Why the City Says It Needs the Revenue
Mayor Jeremy Grimm has framed the program as a way to generate dedicated funding for infrastructure without raising property taxes. Under Idaho state law, annual property tax budget growth is capped at 3%, which limits how much additional revenue local governments can raise through traditional taxation. A user-supported parking program represents an alternative funding mechanism that falls outside those constraints.
“This program creates a dedicated user-supported revenue source that helps preserve critical community infrastructure without placing the full burden on local taxpayers,” Grimm said in a public statement.
City officials have argued the approach is fiscally responsible — directing costs toward those who actively use downtown and waterfront parking rather than spreading them across all taxpayers, including those who rarely visit those areas.
What Protesters Say
Despite the city’s rationale, the July 1 demonstration drew a cross-section of community voices pushing back on both the substance of the fees and the manner in which they were adopted. Protesters included Sandpoint residents, employees who commute into the downtown corridor from surrounding communities, and Bonner County residents who use the waterfront and lake access areas regularly.

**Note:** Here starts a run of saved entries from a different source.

Lemma WaitForConnection_result_cause_witness :
  seen_mutual 5 one_sided
    [Env (EvConnected Node2 1); Go true; Env EvDeadline]
  \/ Env (EvConnected Node1 (ID (node2 one_sided)))
     ∈ [Env (EvConnected Node2 1); Go true; Env EvDeadline].
Proof.
  apply (WaitForConnection_result_cause 5 one_sided
           [Env (EvConnected Node2 1); Go true; Env EvDeadline]).
  - apply (bool_decide_unpack _). by vm_compute.
  - reflexivity.
Defined.

(** ** Bootstrap *)

Lemma total_app {A : Type} (f : A -> nat) (l : list A) (x : A) :
  total f (l ++ [x]) = total f l + f x.
Proof. unfold total. rewrite map_app, list_sum_app. cbn. lia. Qed.

Lemma total_insert {A : Type} (f : A -> nat) (l : list A) : forall i x y,
  l !! i = Some x -> total f (<[i := y]> l) + f x = total f l + f y.
Proof.
  unfold total, list_sum.
  induction l as [|a l IH]; intros [|i] x y; try done; cbn.
  - intros [= ->]. lia.
  - intros H. rewrite <- !Nat.add_assoc. f_equal. by apply IH.
Qed.

Lemma map_fst_insert {A B : Type} (l : list (A * B)) : forall i a b b',
  l !! i = Some (a, b) -> map fst (<[i := (a, b')]> l) = map fst l.
Proof.
  induction l as [|x l IH]; intros [|i] a b b'; try done; cbn.
  - by intros [= ->].
  - intros H. f_equal. by apply (IH i a b b').
Qed.

Lemma total_active_zero (l : list (list byte * WorkerPc)) :
  total worker_active l = 0 -> Forall (fun w => snd w = WorkerExited) l.
Proof.
  unfold total, list_sum. induction l as [|[a pc] l IH]; cbn; [constructor|].
  intros H. constructor.
  - cbn. unfold worker_active in H. cbn in H. destruct pc; [lia..|done].
  - apply IH. lia.
Qed.

Lemma total_active_pos (l : list (list byte * WorkerPc)) :
  0 < total worker_active l ->
  exists i a pc, l !! i = Some (a, pc) /\ pc <> WorkerExited.
Proof.
  unfold total, list_sum. induction l as [|[a pc] l IH]; cbn; [lia|].
  intros H. destruct pc; [by exists 0, a, WorkerConnect
                         | by exists 0, a, WorkerDone |].
  destruct IH as (i & a' & pc' & Hi & Hpc); [cbn in H; lia|].
  by exists (S i), a', pc'.
Qed.

Ltac boot_simpl := cbn [boot_pc wg workers boot_logs wg_panic] in *.

Section BootstrapProofs.
Context {Multiaddr AddrInfo : Type}.
Variable NewMultiaddr : list byte -> Multiaddr + error.
Variable AddrInfoFromP2pAddr : Multiaddr -> AddrInfo + error.
Variable AddrInfo_IDString : AddrInfo -> list byte.
Variable peers : list (list byte).

(** A goroutine logs one entry for its peer: the success of
    [connectToPeer] or the failure. *)
Lemma worker_logs_once (connect : option error) (addr : list byte) :
  length
    match
      connectToPeer NewMultiaddr AddrInfoFromP2pAddr AddrInfo_IDString
        connect addr
    with
    | (Some _, lg) => lg ++ [failure "Failed to connect to bootstrap peer"]
    | (None, lg) => lg
    end = 1.
Proof.
  unfold connectToPeer. destruct (NewMultiaddr addr) as [m|e]; [|done].
  destruct (AddrInfoFromP2pAddr m) as [ai|e]; [|done]. by destruct connect.
Qed.

Lemma boot_step_inv (mv : BootMove) (s s' : Boot) :
  boot_inv peers s ->
  bootstrapPeers NewMultiaddr AddrInfoFromP2pAddr AddrInfo_IDString peers
    mv s = Some s' ->
  boot_inv peers s'.
Proof.
  destruct s as [pc w ws lg p]. unfold boot_inv, bootstrapPeers. boot_simpl.
  intros (Hwg & -> & Hpc). destruct mv as [|i connect].
  - destruct pc as [|[|a rest]| |err].
    + destruct Hpc as [-> ->]. destruct peers as [|a l] eqn:Hp;
        cbn [length Nat.eqb]; intros [= <-]; boot_simpl;
        (split; [done | split; [done|]]).
      * split; [done|]. by left.
      * split_and!; [done | done |]. by exists [].
    + intros [= <-]. boot_simpl. destruct Hpc as (Hne & Hm & Hlg).
      rewrite app_nil_r in Hm. by split_and!.
    + intros [= <-]. boot_simpl. destruct Hpc as (Hne & Hm & mid & -> & Hlen).
      rewrite !total_app. split_and!.
      * rewrite Hwg. cbn. lia.
      * done.
      * done.
      * rewrite map_app, <- app_assoc. done.
      * exists mid. cbn. split; [done | lia].
    + destruct (Z.eqb_spec w 0) as [-> | Hnz]; [|done]. intros [= <-].
      boot_simpl. destruct Hpc as (Hne & Hm & mid & -> & Hlen).
      assert (Hz : total worker_active ws = 0) by lia.
      apply total_active_zero in Hz.
      split_and!; [lia | done | done |]. right. split_and!; [done..|].
      exists mid. split; [done|]. rewrite Hlen, <- Hm, length_map.
      clear -Hz. unfold total, list_sum.
      induction Hz as [|[a pc] l Hx Hl IH]; [done|].
      cbn in *. subst pc. cbn. lia.
    + done.
  - destruct (ws !! i) as [[addr wpc]|] eqn:Hi; [|done].
    destruct wpc; [| |done]; intros [= <-]; boot_simpl.
    + pose proof (total_insert worker_active ws i _ (addr, WorkerDone) Hi) as Ha.
      pose proof (total_insert worker_logged ws i _ (addr, WorkerDone) Hi) as Hl.
      pose proof (worker_logs_once connect addr) as Hone.
      cbn [worker_active worker_logged snd] in Ha, Hl.
      rewrite (map_fst_insert ws i addr _ _ Hi).
      split_and!; [lia | done |].
      destruct pc as [|rest| |err].
      * destruct Hpc as [-> _]. done.
      * destruct Hpc as (? & ? & mid & -> & Hlen). split_and!; [done..|].
        eexists (mid ++ _). split; [done|]. rewrite length_app, Hone. lia.
      * destruct Hpc as (? & ? & mid & -> & Hlen). split_and!; [done..|].
        eexists (mid ++ _). split; [done|]. rewrite length_app, Hone. lia.
      * destruct Hpc as (_ & [(_ & -> & _) | (_ & _ & Hall & _)]); [done|].
        rewrite Forall_forall in Hall.
        by specialize (Hall _ (list_elem_of_lookup_2 _ _ _ Hi)).
    + pose proof (total_insert worker_active ws i _ (addr, WorkerExited) Hi)
        as Ha.
      pose proof (total_insert worker_logged ws i _ (addr, WorkerExited) Hi)
        as Hl.
      cbn [worker_active worker_logged snd] in Ha, Hl.
      rewrite (map_fst_insert ws i addr _ _ Hi).
      split_and!; [lia | apply Z.ltb_ge; lia |].
      destruct pc as [|rest| |err].
      * destruct Hpc as [-> _]. done.
      * destruct Hpc as (? & ? & mid & -> & Hlen). split_and!; [done..|].
        exists mid. split; [done | lia].
      * destruct Hpc as (? & ? & mid & -> & Hlen). split_and!; [done..|].
        exists mid. split; [done | lia].
      * destruct Hpc as (_ & [(_ & -> & _) | (_ & _ & Hall & _)]); [done|].
        rewrite Forall_forall in Hall.
        by specialize (Hall _ (list_elem_of_lookup_2 _ _ _ Hi)).
Qed.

Among the core complaints: the fees impose a financial hardship on lower-income families and teenagers, free access to the lake and beach is being effectively curtailed, and residents feel they were not adequately consulted before the council moved forward with the program approximately a year ago.

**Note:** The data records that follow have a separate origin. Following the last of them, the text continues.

Lemma py_slice_In {A : Type} (i j : Z) (l : list A) (k : nat) (x : A) :
  nth_error l k = Some x -> 0 <= i <= Z.of_nat k -> Z.of_nat k < j ->
  In x (py_slice i j l).
Proof.
  intros Hk Hi Hj. unfold py_slice.
  apply (nth_error_In _ (k - Z.to_nat i)).
  rewrite nth_error_firstn.
  replace (k - Z.to_nat i <? Z.to_nat j - Z.to_nat i)%nat with true
    by (symmetry; apply Nat.ltb_lt; lia).
  rewrite nth_error_skipn.
  replace (Z.to_nat i + (k - Z.to_nat i))%nat with k by lia. exact Hk.
Qed.

End PathFacts.

Section AnnotatedPath.
Import PosixPath.

Let suffix : list ascii := list_ascii_of_string "_annotated".

Lemma suffix_no_sep : rfind sep suffix = -1.
Proof. reflexivity. Qed.

Lemma suffix_no_dot : rfind extsep suffix = -1.
Proof. reflexivity. Qed.

(** The two results of [splitext]: no extension, or the split at the last
    dot, which lies after the last separator and after some character of the
    file name that is not a dot. *)
Lemma splitext_cases (p : list ascii) :
  (splitext p = (p, []) /\
   ((rfind sep p <? rfind extsep p)
    && existsb (fun c => negb (Ascii.eqb c extsep))
               (py_slice (rfind sep p + 1) (rfind extsep p) p))%bool = false)
  \/
  (exists root rest,
      p = root ++ extsep :: rest /\
      splitext p = (root, extsep :: rest) /\
      Z.of_nat (length root) = rfind extsep p /\
      ~ In extsep rest /\
      ~ In sep (extsep :: rest) /\
      rfind sep root = rfind sep p /\
      rfind sep p < rfind extsep p /\
      existsb (fun c => negb (Ascii.eqb c extsep))
              (py_slice (rfind sep p + 1) (rfind extsep p) p) = true).
Proof.
  unfold splitext.
  destruct (rfind sep p <? rfind extsep p) eqn:Hlt;
    [|left; split; reflexivity].
  destruct (existsb _ (py_slice (rfind sep p + 1) (rfind extsep p) p)) eqn:Hex;
    [|left; split; reflexivity].
  right. apply Z.ltb_lt in Hlt.
  pose proof (rfind_range sep p) as Hsep.
  destruct (rfind_split extsep p ltac:(lia)) as (root & rest & Hp & Hlen & Hrest).
  exists root, rest.
  assert (Hsl : py_slice_to (rfind extsep p) p = root
                /\ py_slice_from (rfind extsep p) p = extsep :: rest).
  { unfold py_slice_to, py_slice_from.
    replace (rfind extsep p <? 0) with false by (symmetry; apply Z.ltb_ge; lia).
    rewrite <- Hlen, Nat2Z.id.
    split; rewrite Hp; [apply firstn_length_app | apply skipn_length_app]. }
  destruct Hsl as [H1 H2]. rewrite H1, H2.
  assert (Hsepext : rfind sep (extsep :: rest) = -1).
  { destruct (0 <=? rfind sep (extsep :: rest)) eqn:H;
      [|apply rfind_negative; exact H].
    apply Z.leb_le in H. exfalso.
    pose proof (rfind_app sep root (extsep :: rest)) as Happ.
    rewrite <- Hp in Happ.
    replace (0 <=? rfind sep (extsep :: rest)) with true in Happ
      by (symmetry; apply Z.leb_le; exact H).
    lia. }
  repeat split; auto.
  - apply rfind_absent. exact Hsepext.
  - pose proof (rfind_app sep root (extsep :: rest)) as Happ.
    rewrite <- Hp, Hsepext in Happ. cbn in Happ. congruence.
Qed.

Lemma splitext_join (p : list ascii) :
  fst (splitext p) ++ snd (splitext p) = p.
Proof.
  destruct (splitext_cases p) as [[-> _] | (root & rest & Hp & -> & _)];
    cbn [fst snd]; [apply app_nil_r | congruence].
Qed.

Tara Brady, one of the residents who attended the protest, put the cost concern plainly. “To a lot of families around here, it’s a lot of money, and they don’t have it in their budget to do that,” she said.
That concern resonated with others at the gathering. For families making multiple trips to the waterfront during the summer months, even an annual permit — rather than per-day charges — can feel like a barrier to what many North Idaho residents consider a core part of life along Lake Pend Oreille. Critics also questioned whether residents who live outside city limits but pay county taxes should face a higher permit fee simply because they don’t hold a Sandpoint city address.
A Year of Debate Before Launch
The program did not arrive without warning. The City Council’s decision to move forward came during the summer of 2025, giving the community roughly twelve months to raise concerns through official channels before implementation. Opponents argue that period did not translate into meaningful public engagement, while supporters maintain the council followed a proper deliberative process before adopting the final structure.
The July 1 protest suggests that formal adoption has not quieted the opposition. Whether the city will revisit permit pricing, create hardship exemptions, or make other adjustments in response to community pressure remains to be seen. No formal council action to modify the program has been announced as of publication.
The debate over parking fees reflects a broader tension in North Idaho communities experiencing growth pressures — how to fund public infrastructure and services while keeping costs manageable for longtime residents and working families. For more information on how Idaho’s transportation and infrastructure funding decisions are being made at the state level, see the Idaho Transportation Department’s updated bridge and road spending plan, which is currently open for public comment.
What Comes Next
Sandpoint city officials have not indicated any immediate plans to suspend or restructure the paid parking program following the protest. Community members seeking to formally weigh in on the program can contact Sandpoint City Hall or attend upcoming City Council meetings, where public comment periods offer residents a direct avenue to address elected officials.